As a functional language, Elixir screams out to solve this challenge in a quick, logical, and readable way.

Let’s get to it.

Short But Sweet

I got my B.A. in Computer Science in college. I took one class that used a functional language, and that was Scheme. I remember little of that class besides that we coded aspects of the board game, Clue, as our programming projects. (Oh, and all the parenthesis!) The lessons learned in writing recursive functions always stuck around.

The number one rule: The recursive equation will continue until it hits its base case. Never forget the base case, and you’ll have a chance to be successful.

An accumulator often helps, too.

As a reminder, the challenge for Running Sum is this:

Write a script to return the running sum of the given array. The running sum can be calculated as sum[i] = num[0] + num[1] + …. + num[i].

As an example, the array (1, 1, 1, 1, 1) will return (1, 2, 3, 4, 5).

(I’ll bounce back and forth between array and list here. The challenge is written with Perl in mind, so that’s an array. This solution is in Elixir, which uses lists. We don’t need to nit-pick on this point, for the purposes of this exercise.)

I’ll jump straight to my code:

defmodule Runner do

    def running_sum([head | tail], new_list, sum) do
        sum = sum + head
        running_sum(tail, new_list ++ [sum], sum)
    end

    def running_sum([], new_list, _) do
        new_list
    end
end

Super simple: Pass in the full array ( (1, 1, 1, 1, 1) in the example above) along with the new list (which starts empty) and the running total (which starts as 0).

When that first list is empty, return the new list. The end.

Elixir’s pattern matching is a whole different way to think about functions if you’re used to the kind of functions you use in scripting languages like Perl, Python, Javascript, Ruby, etc. It’s such a cool feature that they’re all working on implementing it. (Raku included it in the language.)

The same goes for the pipeline operator in Elixir, which I didn’t have a use for with this challenge. Maybe next time!

Also, you’ll notice this line:

sum = sum + head

I said in a previous write-up that I love a good += operator, so why didn’t I use it here? Elixir doesn’t have it. It’s an immutable language. The equals symbol doesn’t exactly work the way you think it does. There’s a re-binding thing going on here and a pattern-matching thing happening and — I’m not the right person to explain it all. Just trust me on this.

Also, I could avoid this entire explanation by moving that line into the parameters of the running_sum/3 call on the next line and not assigning it to anything:

running_sum(tail, new_list ++ [sum + head], sum + head)

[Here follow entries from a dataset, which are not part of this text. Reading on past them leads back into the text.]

(** [run] up to its loop: two lines are printed. *)
Lemma Trainer_run_unfold self cfg w0 :
  self_cfg self = Ok cfg →
  Trainer_run self w0
  = for_each run_epoch self (seqZ 0 (tc_num_epochs (cfg_train_cfg cfg)))
      {| w_fs := w_fs w0; w_rng := w_rng w0;
         w_stdout :=
           w_stdout w0 ++ ["Start train model!"; "Device:  " +:+ device];
         w_trace := w_trace w0 |}.
Proof.
  intros Hcfg. unfold Trainer_run, print. rewrite Hcfg. mstep.
  by rewrite <- app_assoc.
Qed.

Lemma Trainer_run_Ok_cfg self w0 self' w1 :
  Trainer_run self w0 = (Ok self', w1) → ∃ cfg, self_cfg self = Ok cfg.
Proof.
  unfold Trainer_run. intros H.
  inv_bind H u w Ep. inv_bind H u' w2 Ep'.
  inv_bind H cfg w3 Ec. apply lift_Ok_inv in Ec as [Ec _]. eauto.
Qed.

(** With a loader of length zero an iteration of the loop of [run]
    raises before it saves anything. *)
Lemma run_epoch_empty_loader self epoch attr loader w0 :
  attr = "train_loader" ∨ attr = "eval_loader" →
  self_loader self attr = Ok loader →
  loader_len loader = 0%Z →
  (∃ e, (run_epoch self epoch w0).1 = Raise e)
  ∧ w_fs (run_epoch self epoch w0).2 = w_fs w0.
Proof.
  intros Hattr Hl Hlen. unfold run_epoch. rewrite bind_unfold.
  pose proof (keeps_fs_train_on_epoch self epoch w0) as Hfs.
  destruct (train_on_epoch self epoch w0) as [[[self1 tl]|e] w] eqn:Et;
    simpl in Hfs; [| eauto].
  apply train_on_epoch_returns in Et
    as (_ & _ & l & _ & _ & _ & _ & Hl0 & Hne & Hkeep & _).
  destruct Hattr as [-> | ->]; [congruence |].
  assert (self_loader self1 "eval_loader" = Ok loader) as Hl1.
  { unfold self_loader in *. by rewrite Hkeep. }
  rewrite bind_unfold.
  pose proof (keeps_fs_evaluate_on_epoch self1 epoch w) as Hfs'.
  destruct (evaluate_on_epoch self1 epoch w) as [[[self2 el]|e] w'] eqn:Ee;
    simpl in Hfs'.
  - apply evaluate_on_epoch_returns in Ee as (_ & l' & _ & Hl' & Hne' & _).
    congruence.
  - simpl. split; [eauto | congruence].
Qed.

Lemma seqZ_snoc (n : Z) :
  (0 < n)%Z → seqZ 0 n = seqZ 0 (n - 1) ++ [(n - 1)%Z].
Proof.
  intros Hn. replace n with ((n - 1) + 1)%Z at 1 by lia.
  rewrite seqZ_app by lia. f_equal.
Qed.

Lemma os_path_join_nonempty a c b :
  os_path_join a (String c b) ≠ EmptyString.
Proof.
  unfold os_path_join. destruct (starts_with_slash _); [done |].
  destruct (_ || _); by destruct a.
Qed.


Lemma Trainer_run_raises_empty_loader self cfg attr loader w0 :
  self_cfg self = Ok cfg →
  attr = "train_loader" ∨ attr = "eval_loader" →
  self_loader self attr = Ok loader →
  loader_len loader = 0%Z →
  (0 < tc_num_epochs (cfg_train_cfg cfg))%Z →
  (∃ e, (Trainer_run self w0).1 = Raise e)
  ∧ w_fs (Trainer_run self w0).2 = w_fs w0.
Proof.
  intros Hcfg Hattr Hl Hlen Hn. rewrite (Trainer_run_unfold _ _ _ Hcfg).
  rewrite seqZ_cons by done.
  change (for_each run_epoch self (?e :: ?l))
    with (s' ← run_epoch self e; for_each run_epoch s' l).
  rewrite bind_unfold.
  match goal with |- context [run_epoch self 0 ?w] =>
    destruct (run_epoch_empty_loader self 0 _ _ w Hattr Hl Hlen)
      as [[e He] Hfs];
    destruct (run_epoch self 0 w) as [[s|e'] w'] eqn:E
  end; simpl in *; [discriminate He |]. eauto.
Qed.
(** The request a tab of the student dashboard loads its list with. *)
Definition student_tab_request (tab : string) : option request :=
if (tab =? "liked")%string then
  Some (authenticated "/students/me/liked" [] no_options)
else if (tab =? "bookmarked")%string then
  Some (authenticated "/students/me/bookmarked" [] no_options)
else if (tab =? "history")%string then
  Some (authenticated "/students/me/history" [] no_options)
else None.

Definition contact_request (data : value) : request :=
authenticated "/contact" []
  {| method := Some "POST"; body := Some data; extra_headers := [] |}.

(** The text of [t] tenths: [15] reads [1.5]. *)
Definition tenths_text (t : Z) : string :=
(decimal (t / 10) ++ "." ++ decimal (t mod 10))%string.

(** [k] hundreds are abbreviated as [k] tenths of a thousand, and [k]
    hundred thousands as [k] tenths of a million. *)
Definition exact_at (k : Z) : bool :=
(Format.scaled (100 * k) 1000 =? tenths_text k)%string
&& (Format.scaled (100000 * k) 1000000 =? tenths_text k)%string.

(** [ok] holds on the [n] integers from [lo] on. *)
Fixpoint all_from (ok : Z -> bool) (n : nat) (lo : Z) : bool :=
match n with
| O => true
| S n' => ok lo && all_from ok n' (lo + 1)
end.

End MoreSpec.

(* ===================================================================== *)
(** * Further sample inputs *)
(* ===================================================================== *)

Module MoreSamples.
Import JS Async Api Spec MoreSpec.

(** The admin dashboard on its moderation tab, with one pending article. *)
Definition moderation : AdminDashboardPage.State :=
{| AdminDashboardPage.activeTab := "articles";
   AdminDashboardPage.dashboard := VNull;
   AdminDashboardPage.educators := VArr [];
   AdminDashboardPage.articles := VArr [Samples.entry "a7" "Optics"];
   AdminDashboardPage.reports := VArr [];
   AdminDashboardPage.queries := VArr [];
   AdminDashboardPage.subjects := VArr [];
   AdminDashboardPage.loading := false;
   AdminDashboardPage.showCreateEducator := true;
   AdminDashboardPage.newEducator :=
     VObj [("name", VStr "Ravi"); ("email", VStr "ravi@example.org");
           ("subject_ids", VArr []); ("bio", VStr "")] |}.



(** A backend that signs a student in. *)
Definition welcomed : request -> fetch_result :=
fun _ => Resolved {| ok := true;
                     json := Some (VObj [("user",
                                          VObj [("role", VStr "student")])]) |}.

(** The admin dashboard on its moderation tab, with three pending
    articles. *)
Definition queue : AdminDashboardPage.State :=
{| AdminDashboardPage.activeTab := "articles";
   AdminDashboardPage.dashboard := VNull;
   AdminDashboardPage.educators := VArr [];
   AdminDashboardPage.articles := VArr Samples.shelf;
   AdminDashboardPage.reports := VArr [];
   AdminDashboardPage.queries := VArr [];
   AdminDashboardPage.subjects := VArr [];
   AdminDashboardPage.loading := false;
   AdminDashboardPage.showCreateEducator := false;
   AdminDashboardPage.newEducator := AdminDashboardData.blank_educator |}.

End MoreSamples.

(* ===================================================================== *)
(** * Properties *)
(* ===================================================================== *)

(** ** Strings and values *)

Module JSFacts.
Import JS.

Lemma is_prefix_app (p s : string) : is_prefix p (p ++ s)%string = true.
Proof.
  induction p as [|c p IH]; simpl; [reflexivity|].
  now rewrite Ascii.eqb_refl, IH.
Qed.

Lemma includes_unfold (s needle : string) :
  includes s needle =
  is_prefix needle s ||
  match s with
  | EmptyString => false
  | String _ s' => includes s' needle
  end.
Proof. destruct s; reflexivity. Qed.

(** A string that contains [needle] anywhere is accepted by [includes]. *)
Lemma includes_intro (pre needle post : string) :
  includes (pre ++ needle ++ post)%string needle = true.
Proof.
  induction pre as [|c pre IH].
  - rewrite includes_unfold. simpl. now rewrite is_prefix_app.
  - simpl. rewrite IH. apply orb_true_r.
Qed.

Lemma is_prefix_elim (p s : string) :
  is_prefix p s = true -> exists post, s = (p ++ post)%string.
Proof.
  revert s; induction p as [|c p IH]; intros s H.
  - now exists s.
  - destruct s as [|d s]; simpl in H; [discriminate|].
    apply andb_true_iff in H as [Hc Hp].
    apply Ascii.eqb_eq in Hc; subst d.
    destruct (IH _ Hp) as [post ->]. now exists post.
Qed.

(** ... and only such strings are. *)
Lemma includes_elim (s needle : string) :
  includes s needle = true ->
  exists pre post, s = (pre ++ needle ++ post)%string.
Proof.
  induction s as [|c s IH]; simpl; intros H.
  - apply orb_true_iff in H as [H|H]; [|discriminate].
    destruct (is_prefix_elim _ _ H) as [post E].
    exists EmptyString, post. exact E.
  - apply orb_true_iff in H as [H|H].
    + destruct (is_prefix_elim _ _ H) as [post E].
      exists EmptyString, post. exact E.
    + destruct (IH H) as (pre & post & ->).
      now exists (String c pre), post.
Qed.
(** * Deal-Desk expansion-store evaluation bot: name matching and product
      extraction cache

    A shallow embedding of the name normaliser, the similarity matcher, the
    qualification search and the criteria on goods, services and products of
    [expansion_store_evaluator.py], and of the result cache, the dynamic
    knowledge base, the extraction pipeline, the link classifiers and the
    background queue of [product_extractor.py], with the properties the
    specification states about them and further properties of the code.

    Conventions of the embedding.
    - A Python [str] is a [string]; a character is the code point of the
      [ascii] value (0..255, i.e. the Latin-1 range of Unicode).  Code points
      above U+00FF are outside the model.
    - Python's [re] patterns used by the normaliser are written as data
      ([pattern]) and run by a small backtracking matcher that follows the
      semantics of [re.sub]: leftmost match, greedy repetition with
      backtracking, [$] at the end of the string or before a final newline.
    - [datetime] values are integers counting microseconds (the resolution
      of [datetime]); [total_seconds()] is the exact rational, which compares
      with a whole number of seconds as the float does.
    - The similarity, a Python float obtained by one division of two word
      counts, is the exact rational; its comparisons with 0.8 and 0.9 and
      between two scores agree with the float ones as long as the names have
      fewer than 2^26 words.
    - The functions that leave the process (discovery strategies, clock) are
      answered by a [World]; the calls made are logged in the state.
    - Library functions ([hashlib.md5], [urlparse], [strftime]) are total
      functions, taken as given. *)

From Stdlib Require Import ZArith QArith Ascii String List Bool Lia.
From stdpp Require Import base decidable option list gmap strings fin_sets.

I just hate that duplication. There’s a way around it entirely that we’ll explore two sections from now, though. Keep scrolling down!

Let It Run!

I ran the three examples given in the challenge with this bit of copy-and-past brilliance:

IO.puts 'Exercise 1: '
list_of_numbers = [1, 2, 3, 4, 5]
IO.inspect list_of_numbers
IO.inspect Runner.running_sum(list_of_numbers, [], 0)

IO.puts 'Exercise 2: '
list_of_numbers = [1, 1, 1, 1, 1]
IO.inspect list_of_numbers
IO.inspect Runner.running_sum(list_of_numbers, [], 0)

IO.puts 'Exercise 3: '
list_of_numbers = [0, -1, 1, 2]
IO.inspect list_of_numbers
IO.inspect Runner.running_sum(list_of_numbers, [], 0)

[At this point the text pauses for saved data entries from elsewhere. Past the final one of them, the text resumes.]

(** * QR Menu Pro API ([server.py]): categories, products and the admin token

    A shallow embedding of the request handlers of [server.py] and of the
    parts of [bson], [motor] and [python-jose] they call, followed by the
    properties of the handlers.

    - Python [str] is [string]; [bytes] is [list byte]; [int] is [Z] (the
      64-bit range of BSON integers is not modelled); [float] is a binary
      floating-point datum that no handler computes with.
    - [datetime] is the number of microseconds since the epoch (naive UTC).
    - A pydantic model is a record. A stored document is a record too: the
      two collections hold what [create_category] and [create_product]
      insert, the fields of the [...Create] model and ["created_at"], under
      the ["_id"] the driver generates. A collection is a finite map from
      ["_id"] to document, so an ["_id"] occurs once.
    - A handler that awaits the store is a function from the database to a
      result and the database after it (module [Store]); an exception that
      leaves a handler is the result [Raise e], and what was written before
      it stays written.
    - The clock ([datetime.utcnow()]) and the ["_id"] of an inserted
      document are arguments of the handlers that use them. *)

From Stdlib Require Import ZArith NArith Ascii String List Bool.
From Stdlib Require Import Strings.Byte.
From Stdlib Require Import Floats.SpecFloat.
From stdpp Require Import gmap strings list fin_maps sorting.

Open Scope string_scope.
Open Scope Z_scope.

(** ** Time *)

Definition datetime := Z.

(** [timedelta(minutes=m)] *)
Definition timedelta_minutes (m : Z) : Z := m * 60 * 1000000.

(** [calendar.timegm(d.utctimetuple())]: whole seconds since the epoch. *)
Definition timegm (d : datetime) : Z := d / 1000000.

(** ** Exceptions *)

Inductive exn :=
| HTTPException (status_code : Z) (detail : string)
| InvalidId (oid : string)                 (* bson.errors.InvalidId *)
| DuplicateKeyError                        (* pymongo.errors.DuplicateKeyError *)
| JWSError (msg : string)                  (* jose.exceptions.JWSError *)
| JWTError (msg : string)                  (* jose.exceptions.JWTError *)
| ExpiredSignatureError                    (* subclass of JWTError *)
| JWTClaimsError (msg : string).           (* subclass of JWTError *)

(** [isinstance(e, JWTError)] *)
Definition is_JWTError (e : exn) : bool :=
  match e with
  | JWTError _ | ExpiredSignatureError | JWTClaimsError _ => true
  | _ => false
  end.

Inductive Result (A : Type) :=
| Return (a : A)
| Raise (e : exn).
Arguments Return {A} a.
Arguments Raise {A} e.

#[global] Instance Result_ret : MRet Result := fun _ a => Return a.
#[global] Instance Result_bind : MBind Result := fun _ _ f r =>
  match r with
  | Return a => f a
  | Raise e => Raise e
  end.

(** [try: body  except E: handler], for the exceptions [catch] selects. *)
Definition try_except {A} (body : Result A) (catch : exn -> bool)
    (handler : Result A) : Result A :=
  match body with
  | Return a => Return a
  | Raise e => if catch e then handler else Raise e
  end.

(** ** [bson.ObjectId] *)

Module bson.

Definition hex_value (c : ascii) : option N :=
  let n := N_of_ascii c in
  if (48 <=? n)%N && (n <=? 57)%N then Some (n - 48)%N
  else if (97 <=? n)%N && (n <=? 102)%N then Some (n - 87)%N
  else if (65 <=? n)%N && (n <=? 70)%N then Some (n - 55)%N
  else None.

(** [Py_ISSPACE] *)
Definition is_space (c : ascii) : bool :=
  let n := N_of_ascii c in
  ((9 <=? n)%N && (n <=? 13)%N) || (n =? 32)%N.

Definition byte_of_nibbles (hi lo : N) : byte :=
  byte_of_ascii (ascii_of_N (16 * hi + lo)).

(** [bytes.fromhex]: pairs of hexadecimal digits of either case, with
    ASCII white space allowed between the pairs; [None] is [ValueError]. *)
Fixpoint fromhex (s : string) : option (list byte) :=
  match s with
  | EmptyString => Some []
  | String c rest =>
      if is_space c then fromhex rest
      else match rest with
           | EmptyString => None
           | String d rest' =>
               match hex_value c, hex_value d with
               | Some hi, Some lo =>
                   match fromhex rest' with
                   | Some bs => Some (byte_of_nibbles hi lo :: bs)
                   | None => None
                   end
               | _, _ => None
               end
           end
  end.
(** * A shallow embedding of the multi-agent rostering system

    The development follows the Python sources module by module:
    [models/employee.py], [models/shift.py], [models/schedule.py],
    [models/constraints.py], [agents/compliance_validator.py],
    [communication/message_bus.py], [config.py],
    [agents/conflict_resolver.py] and [agents/staff_matcher.py]; then the
    rest of the models, of the validator and of [config.py],
    [agents/coordinator.py] (the escalation to the manager) and
    [agents/base_agent.py] (the life cycle).

    Conventions of the embedding.
    - A Python [float] is an exact rational ([Q]); numeric results are
      stated up to [Qeq].  Every constant of the sources ([0.85], [0.05],
      [38.1], ...) is the rational its decimal literal denotes.  Where an
      operation on floats raises on a result out of range (the power and
      the sleep of [retry_with_backoff]), the exception is modelled.
    - A [str] is a [string]; a character that is not ASCII stands as the
      bytes of its UTF-8 encoding, and [str.upper()] and [str.strip()] are
      modelled on ASCII text only.
    - A [datetime.date] is its proleptic Gregorian ordinal
      ([date.toordinal()], a [Z]); a [datetime.time] is a number of minutes
      after midnight (the sources only build whole-minute times); a
      [datetime] is a number of minutes, [1440 * ordinal + minutes].
    - A [dict] is a [gmap] (read with a default where the source uses
      [.get(k, d)] or a [defaultdict]); a dict whose iteration order matters
      is an association list in first-insertion order; the dict of the
      subscribers of the bus, which handlers may change while [send]
      iterates over it, has the table of entries that CPython gives it.
    - Objects that the sources mutate while several lists refer to them
      (the [Violation]s of a [ComplianceResult]) live in an explicit store
      and the lists hold references.
    - A call that can raise returns an [outcome] together with the state
      reached when the exception left the call. *)

From Stdlib Require Import ZArith QArith Qminmax Qpower Lqa Lia.
From Stdlib Require Import String Ascii List Bool Sorted.
From stdpp Require Import gmap strings list fin_maps pretty.
Import ListNotations.

Local Open Scope string_scope.
Local Open Scope list_scope.
Local Open Scope Z_scope.

(** ** Python prelude *)

Inductive PyExc := ValueError | TypeError | RuntimeError | OtherError.

Inductive outcome (A : Type) : Type :=
| Returns (a : A)
| Raises (e : PyExc).
Arguments Returns {A} a.
Arguments Raises {A} e.

Definition Qlt_bool (a b : Q) : bool := negb (Qle_bool b a).

(** [max(a, b)] and [min(a, b)] of Python: the first argument wins ties. *)
Definition py_max (a b : Q) : Q := if Qlt_bool a b then b else a.
Definition py_min (a b : Q) : Q := if Qlt_bool b a then b else a.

Note that I’m using IO.inspect to print out the list. For very good reasons, IO.puts doesn’t work here for what we want. It translates the numbers into character codes and makes a mess of things. It’s a common gotcha for new Elixirists. ( And for those who haven’t written it in a while, as it turns out.)

That produces the following results:

Exercise 1: 
[1, 2, 3, 4, 5]
[1, 3, 6, 10, 15]
Exercise 2: 
[1, 1, 1, 1, 1]
[1, 2, 3, 4, 5]
Exercise 3: 
[0, -1, 1, 2]
[0, -1, 0, 2]

Works for me! Short, but sweet.

Wait! Can We Do It Another Way?

It bothered me that I had to set so much stuff up. I had to pass in a blank array and a starting sum of 0 to kick things off. Could I rewrite this with only 2 parameters to the function?

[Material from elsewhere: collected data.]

Lemma digest_prefix (g : config) (s : string) :
  valid_config g ->
  slice_to (sha1 (encode_utf8 s)) (BYTE_LEN g)
    = firstn (Z.to_nat (BYTE_LEN g)) (sha1 (encode_utf8 s))
  /\ List.length (firstn (Z.to_nat (BYTE_LEN g)) (sha1 (encode_utf8 s)))
     = Z.to_nat (BYTE_LEN g)
  /\ Forall is_byte (firstn (Z.to_nat (BYTE_LEN g)) (sha1 (encode_utf8 s))).
Proof.
  intros Hg. destruct (valid_config_extra g Hg) as [Hl _].
  unfold slice_to. destruct (BYTE_LEN g <? 0) eqn:Hneg; [lia |].
  split; [reflexivity | split].
  - rewrite length_firstn, sha1_length. lia.
  - apply Forall_prefix, sha1_range.
Qed.

(** What [get_id_from_string] returns, octet by octet. *)
Lemma get_id_from_string_spec (g : config) (s : string) :
  valid_config g ->
  exists b0 rest,
    firstn (Z.to_nat (BYTE_LEN g)) (sha1 (encode_utf8 s)) = b0 :: rest /\
    is_byte b0 /\ Forall is_byte rest /\
    Z.of_nat (List.length rest) = BYTE_LEN g - 1 /\
    get_id_from_string g s
      = Ok (hex (b0 mod 2 ^ (8 - (BYTE_LEN g * 8 - ID_BITS g)) :: rest)).
Proof.
  intros Hg.
  destruct (valid_config_extra g Hg) as [Hl He].
  destruct (digest_prefix g s Hg) as (Hslice & Hlen & Hrange).
  unfold get_id_from_string. rewrite Hslice.
  destruct (firstn _ _) as [| b0 rest]; [simpl in Hlen; lia |].
  inversion Hrange as [| ? ? Hb0 Hrest]; subst.
  exists b0, rest. repeat split; try assumption; try apply Hb0.
  - simpl in Hlen. lia.
  - destruct (Z.gtb_spec (BYTE_LEN g * 8 - ID_BITS g) 0) as [Hpos | Hpos];
      cbn [bind].
    + rewrite mask_is_mod by lia. reflexivity.
    + replace (BYTE_LEN g * 8 - ID_BITS g) with 0 by lia.
      unfold is_byte in Hb0. rewrite Z.mod_small by (simpl; lia).
      reflexivity.
Qed.

Lemma get_id_from_string_hex (g : config) (s : string) :
  valid_config g ->
  exists id, get_id_from_string g s = Ok id /\
             is_hex_id (2 * Z.to_nat (BYTE_LEN g)) id.
Proof.
  intros Hg.
  destruct (valid_config_extra g Hg) as [Hl He].
  destruct (get_id_from_string_spec g s Hg)
    as (b0 & rest & _ & Hb0 & Hrest & Hlen & ->).
  eexists. split; [reflexivity |].
  assert (Hm : is_byte (b0 mod 2 ^ (8 - (BYTE_LEN g * 8 - ID_BITS g)))).
  { unfold is_byte in *.
    pose proof (Z.mod_pos_bound b0 (2 ^ (8 - (BYTE_LEN g * 8 - ID_BITS g)))
                  ltac:(apply Z.pow_pos_nonneg; lia)).
    pose proof (Z.mod_le b0 (2 ^ (8 - (BYTE_LEN g * 8 - ID_BITS g)))
                  ltac:(lia) ltac:(apply Z.pow_pos_nonneg; lia)).
    lia. }
  split.
  - rewrite hex_length. cbn [List.length]. lia.
  - apply hex_lower. now constructor.
Qed.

Yes, it’s possible. However, I don’t like the solution. I’m curious what you think.

defmodule Runner do

    ## First iteration
    def running_sum([head | tail], []) do
        running_sum(tail, [head])
    end

    ## Everything inbetween
    def running_sum([head | tail], new_list) do
        new_list = new_list ++ [head + List.last(new_list)]
        running_sum(tail, new_list)
    end

    ## Base Case
    def running_sum([], new_list) do
        new_list
    end

end

IO.puts 'Exercise 1: '
list_of_numbers = [1, 2, 3, 4, 5]
IO.inspect Runner.running_sum(list_of_numbers, [])

We end up with three functions (with an arity of 2 now) to handle the job. The base case happens when the initial list has been drained dry. Nothing changes there.

But there is now a starting function. When the accumulator (new_list) is passed in as empty, the first function is kicked off. It calculates the sum by adding the first value (head) from whatever is left of the initial list to the latest value in the new_list. Then, it adds that to the end of new_list.

Intellectually, this makes more sense to me. It lets the functions do the work. It doesn’t require an extra parameter to be around. I never have to reassign the sum variable in the middle of a function.

But it also seems like more work. That long line in the second function takes too long to break down and understand for a first-time reader of the code.

I prefer the tradeoff of one extra value to kick things off to the “simplicity” of a function/2 over a function/3.

I only submitted running_sum/3 in the end.

The Weekly Challenge Meta Note

I doubt I’m the first person to do a Weekly Challenge in Elixir. I see the stats include “Erlang” solutions, but I’m not sure if that’s a catch-all for both Elixir and Erlang.

I think I’ll be doing more in Elixir in any case, just to keep my functional mind sharp.

You can find the full script from this challenge on Github.





Categories: Weekly Challenge

1 Comment

Running Sum, or "I ♥️ Recursion" - Various and Sundry · October 15, 2023 at 9:19 am

[…] I also solved this challenge in Elixir, in case you are functionally-curious. […]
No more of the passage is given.